Im Falle des am vergangenen Mittwoch in Dörverden-Hülsen aufgefundenen toten Wolfes wurde von Beginn an die Polizei mit eingeschaltet. Dieses entspricht abgesprochenen Abläufen zwischen den Kommunen, den Naturschutzbehörden, der Jägerschaft und der Polizei. Hierbei ist auch zu klären, ob Verstöße gegen Naturschutzgesetzgebung und damit mögliche Straftaten zu ermitteln sind. Unabhängig von Spurensicherungsmaßnahmen vor Ort und ersten Ermittlungen zeigen Erfahrungen aus anderen Fällen, dass sichere Details meist nur über genaue tiermedizinische Untersuchungen oder eine Sektion zu erlangen sind.
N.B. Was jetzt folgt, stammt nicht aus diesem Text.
(** * git-dirheat: numstat parsing, path tree, aggregation and export

    A shallow embedding of [main.go]: the line loop of [analyzeRepo], the
    tree builder ([NewNode], [ensurePath]), [aggregateCounts] and
    [ToJSONNode], together with the parts of the Go runtime and standard
    library they rely on (64-bit [int], byte strings, [strings.Fields],
    [bufio.Scanner], [range] over a map, [sort.Slice], [encoding/json]'s
    [omitempty]). *)

From Stdlib Require Import ZArith List String Ascii Lia Permutation Sorted.
From stdpp Require Import base option list gmap strings.

Local Open Scope string_scope.
Local Open Scope list_scope.
Local Open Scope Z_scope.

(** ** Go's [int] on the 64-bit release targets (amd64, arm64) *)

Module GoInt.

Definition min_int : Z := - 2 ^ 63.
Definition max_int : Z := 2 ^ 63 - 1.

(** Two's complement wrap-around of a mathematical integer. *)
Definition wrap (z : Z) : Z := (z + 2 ^ 63) mod 2 ^ 64 - 2 ^ 63.

(** [a + b] on [int]. *)
Definition add (a b : Z) : Z := wrap (a + b).

Definition in_range (z : Z) : Prop := min_int <= z <= max_int.

End GoInt.

(** ** Go strings: immutable byte sequences *)

Module GoStrings.

(** [len(s)] *)
Definition len (s : string) : Z := Z.of_nat (String.length s).

Definition bytes (codes : list nat) : string :=
  string_of_list_ascii (List.map ascii_of_nat codes).

(** [s[lo:hi]]; [None] is the run-time panic for bounds out of range. *)
Definition slice (s : string) (lo hi : Z) : option string :=
  if (0 <=? lo) && (lo <=? hi) && (hi <=? len s)
  then Some (String.substring (Z.to_nat lo) (Z.to_nat (hi - lo)) s)
  else None.

(** [strings.HasPrefix] *)
Definition HasPrefix (s pre : string) : bool := String.prefix pre s.

(** [strings.Index]: byte offset of the first occurrence, or -1. *)
Fixpoint IndexFrom (i : Z) (s substr : string) : Z :=
  if HasPrefix s substr then i
  else match s with
       | EmptyString => -1
       | String _ s' => IndexFrom (i + 1) s' substr
       end.

Definition Index (s substr : string) : Z := IndexFrom 0 s substr.

(** [strings.Contains] *)
Definition Contains (s substr : string) : bool := Index s substr >=? 0.

(** The UTF-8 encodings of the runes for which [unicode.IsSpace] holds:
    tab, LF, VT, FF, CR, space, U+0085, U+00A0, U+1680, U+2000..U+200A,
    U+2028, U+2029, U+202F, U+205F, U+3000.  Each multi-byte encoding
    starts with a lead byte, which is never a continuation byte, so a
    byte-wise match at an offset coincides with decoding that rune
    there. *)
Definition spaceRunes : list string :=
  List.map bytes
    [ [9]; [10]; [11]; [12]; [13]; [32];
      [194; 133]; [194; 160];
      [225; 154; 128];
      [226; 128; 128]; [226; 128; 129]; [226; 128; 130]; [226; 128; 131];
      [226; 128; 132]; [226; 128; 133]; [226; 128; 134]; [226; 128; 135];
      [226; 128; 136]; [226; 128; 137]; [226; 128; 138];
      [226; 128; 168]; [226; 128; 169]; [226; 128; 175];
      [226; 129; 159];
      [227; 128; 128] ]%nat.

(** Width in bytes of the white-space rune at the head of [s], 0 when the
    head of [s] is not white space. *)
Definition spaceWidth (s : string) : nat :=
  match List.find (HasPrefix s) spaceRunes with
  | Some w => String.length w
  | None => 0
  end.

Definition flush (cur : string) : list string :=
  match cur with EmptyString => [] | _ => [cur] end.

(** [strings.Fields]: the maximal runs of non-space runes.  [skip] counts
    the remaining bytes of a multi-byte space rune, [cur] is the field
    being read. *)
Fixpoint FieldsFrom (skip : nat) (cur s : string) : list string :=
  match s with
  | EmptyString => flush cur
  | String c s' =>
      match skip with
      | S k => FieldsFrom k cur s'
      | O =>
          match spaceWidth s with
          | O => FieldsFrom 0 (cur +:+ String c EmptyString) s'
          | S w => flush cur ++ FieldsFrom w EmptyString s'
          end
      end
  end.

Definition Fields (s : string) : list string := FieldsFrom 0 EmptyString s.

Definition revString (s : string) : string :=
  string_of_list_ascii (List.rev (list_ascii_of_string s)).

(** Drop leading white-space runes ([strings.TrimLeftFunc] with
    [unicode.IsSpace]). *)
Fixpoint trimSpaceLeft (skip : nat) (s : string) : string :=
  match s with
  | EmptyString => EmptyString
  | String _ s' =>
      match skip with
      | S k => trimSpaceLeft k s'
      | O => match spaceWidth s with
             | O => s
             | S w => trimSpaceLeft w s'
             end
      end
  end.

(** Width of the white-space rune that ends at the head of the reversed
    string [r]. *)
Definition spaceWidthRev (r : string) : nat :=
  match List.find (HasPrefix r) (List.map revString spaceRunes) with
  | Some w => String.length w
  | None => 0
  end.

Fixpoint trimSpaceLeftRev (skip : nat) (r : string) : string :=
  match r with
  | EmptyString => EmptyString
  | String _ r' =>
      match skip with
      | S k => trimSpaceLeftRev k r'
      | O => match spaceWidthRev r with
             | O => r
             | S w => trimSpaceLeftRev w r'
             end
      end
  end.

(** [strings.TrimSpace] *)
Definition TrimSpace (s : string) : string :=
  revString (trimSpaceLeftRev 0 (revString (trimSpaceLeft 0 s))).

(** Membership of a byte in an ASCII cutset. *)
Definition inCutset (cutset : string) (c : ascii) : bool :=
  existsb (Ascii.eqb c) (list_ascii_of_string cutset).

(** [strings.TrimLeft] for an ASCII cutset. *)
Fixpoint TrimLeft (s cutset : string) : string :=
  match s with
  | EmptyString => EmptyString
  | String c s' => if inCutset cutset c then TrimLeft s' cutset else s
  end.

(** [strings.TrimRight] for an ASCII cutset. *)
Definition TrimRight (s cutset : string) : string :=
  revString (TrimLeft (revString s) cutset).

(** [strings.Trim] for an ASCII cutset. *)
Definition Trim (s cutset : string) : string :=
  TrimRight (TrimLeft s cutset) cutset.

(** [strings.TrimPrefix] *)
Definition TrimPrefix (s pre : string) : string :=
  if HasPrefix s pre
  then String.substring (String.length pre) (String.length s - String.length pre) s
  else s.

(** [strings.HasSuffix] *)
Definition HasSuffix (s suf : string) : bool :=
  HasPrefix (revString s) (revString suf).

(** [strings.TrimSuffix] *)
Definition TrimSuffix (s suf : string) : string :=
  if HasSuffix s suf
  then String.substring 0 (String.length s - String.length suf) s
  else s.

(** [strings.Split] for a non-empty separator: cut at every
    non-overlapping occurrence, left to right.  [skip] counts the
    remaining bytes of the separator just matched. *)
Fixpoint SplitFrom (skip : nat) (cur s sep : string) : list string :=
  match s with
  | EmptyString => [cur]
  | String c s' =>
      match skip with
      | S k => SplitFrom k cur s' sep
      | O =>
          if HasPrefix s sep
          then cur :: SplitFrom (String.length sep - 1) EmptyString s' sep
          else SplitFrom 0 (cur +:+ String c EmptyString) s' sep
      end
  end.

Definition Split (s sep : string) : list string := SplitFrom 0 EmptyString s sep.

(** [strings.ReplaceAll] of one byte by another. *)
Fixpoint replaceByte (old new : ascii) (s : string) : string :=
  match s with
  | EmptyString => EmptyString
  | String c s' =>
      String (if Ascii.eqb c old then new else c) (replaceByte old new s')
  end.

End GoStrings.

(** ** [path/filepath] *)

Module GoFilepath.

(** The operating systems of the release matrix, up to their path
    separator ([linux] and [darwin] agree). *)
Inductive GOOS := Unix | Windows.

(** [filepath.Separator] *)
Definition Separator (os : GOOS) : ascii :=
  match os with
  | Unix => "/"%char
  | Windows => "\"%char
  end.

(** [filepath.ToSlash] *)
Definition ToSlash (os : GOOS) (path : string) : string :=
  if Ascii.eqb (Separator os) "/"%char then path
  else GoStrings.replaceByte (Separator os) "/"%char path.

End GoFilepath.

(** ** [bufio.Scanner] with the default [ScanLines] split function *)

Module GoScanner.
Import GoStrings.

(** [bufio.MaxScanTokenSize] *)
Definition MaxScanTokenSize : Z := 64 * 1024.

Definition newline : string := bytes [10%nat].
Definition carriageReturn : string := bytes [13%nat].

(** The text cut at every newline; a final unterminated line counts only
    when it is not empty. *)
Definition rawLines (text : string) : list string :=
  let segs := Split text newline in
  match List.last segs EmptyString with
  | EmptyString => List.removelast segs
  | _ => segs
  end.

(** A line that does not fit the scanner's buffer makes [Scan] stop with
    [ErrTooLong]. *)
Definition tooLong (raw : string) : bool := MaxScanTokenSize <=? len raw.

(** [dropCR] *)
Definition dropCR (raw : string) : string := TrimSuffix raw carriageReturn.

(** The successive values of [scanner.Text()]. *)
Fixpoint tokens (raws : list string) : list string :=
  match raws with
  | [] => []
  | raw :: rest => if tooLong raw then [] else dropCR raw :: tokens rest
  end.

(** [scanner.Err() != nil] once the loop is over. *)
Definition failed (raws : list string) : bool := existsb tooLong raws.

End GoScanner.

(** ** The line loop of [analyzeRepo] (main.go, lines 156-239) *)

Module Parser.
Import GoStrings GoFilepath GoScanner.

(** The three [log.Printf("WARN: ...")] calls of the loop, and the one
    after it. *)
Inductive Warning :=
| WarnRename (line : string)      (* Could not robustly parse rename line *)
| WarnNumeric (line : string)     (* Could not parse numeric fields in rename line *)
| WarnMalformed (line : string)   (* Skipping malformed numstat line (expected 3+ fields) *)
| WarnScanner.                    (* Error reading git log output *)

(** The variables the loop updates. *)
Record State := mkState {
  fileChangeCounts : gmap string Z;
  processedLines : Z;
  warnings : list Warning
}.

Definition initial : State := mkState ∅ 0 [].

Definition countLine (st : State) : State :=
  mkState (fileChangeCounts st) (GoInt.add (processedLines st) 1) (warnings st).

Definition warn (w : Warning) (st : State) : State :=
  mkState (fileChangeCounts st) (processedLines st) (warnings st ++ [w]).

(** [fileChangeCounts[p] += amount]; a missing key reads as 0. *)
Definition bump (p : string) (amount : Z) (st : State) : State :=
  mkState (<[p := GoInt.add (default 0 (fileChangeCounts st !! p)) amount]>
             (fileChangeCounts st))
          (processedLines st) (warnings st).

(** Lines 175-197: the destination of a rename line; the empty string
    when neither notation applies.  [None] is a run-time panic (slice or
    index out of range). *)
Definition renamePath (line : string) : option string :=
  let leftCurly := Index line "{" in
  let rightCurly := Index line "}" in
  let arrow := Index line "=>" in
  if (leftCurly >=? 0) && (rightCurly >? leftCurly)
     && (arrow >? leftCurly) && (arrow <? rightCurly)
  then
    pre ← slice line 0 leftCurly;
    inside ← slice line (leftCurly + 1) rightCurly;
    let insideParts := Split inside "=>" in
    if Z.of_nat (length insideParts) =? 2
    then dst ← insideParts !! 1%nat; Some (TrimSpace (pre +:+ dst))
    else Some EmptyString
  else if (leftCurly =? 0) && (arrow >? 0)
  then
    inside ← slice line 1 (len line);
    let arrow := Index inside "=>" in
    if arrow >? 0
    then
      right ← slice inside (arrow + 2) (len inside);
      let right := TrimPrefix right " " in
      let right := TrimSuffix right "}" in
      Some (TrimSpace right)
    else Some EmptyString
  else Some EmptyString.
Im vorliegenden Fall haben die aktuellen Untersuchungen am Leibnitz-Institut für Zoo- und Wildtierforschung in Berlin ergeben, dass keine Geschosspartikel gefunden wurden. Die Verletzungen an dem toten Wolf dürften von Tierbissen stammen. Die ersten Mutmaßungen einer möglichen Schussverletzung haben sich somit nicht bestätigt. Ausstehende DNA-Untersuchungen sollen Aufschluss darüber geben, woher der Wolf stammt und durch wen die Bissverletzungen herbeigeführt wurden. Die polizeilichen und staatsanwaltlichen Ermittlungen bleiben bis zur Vorlage des vollständigen Untersuchungsergebnisses offen.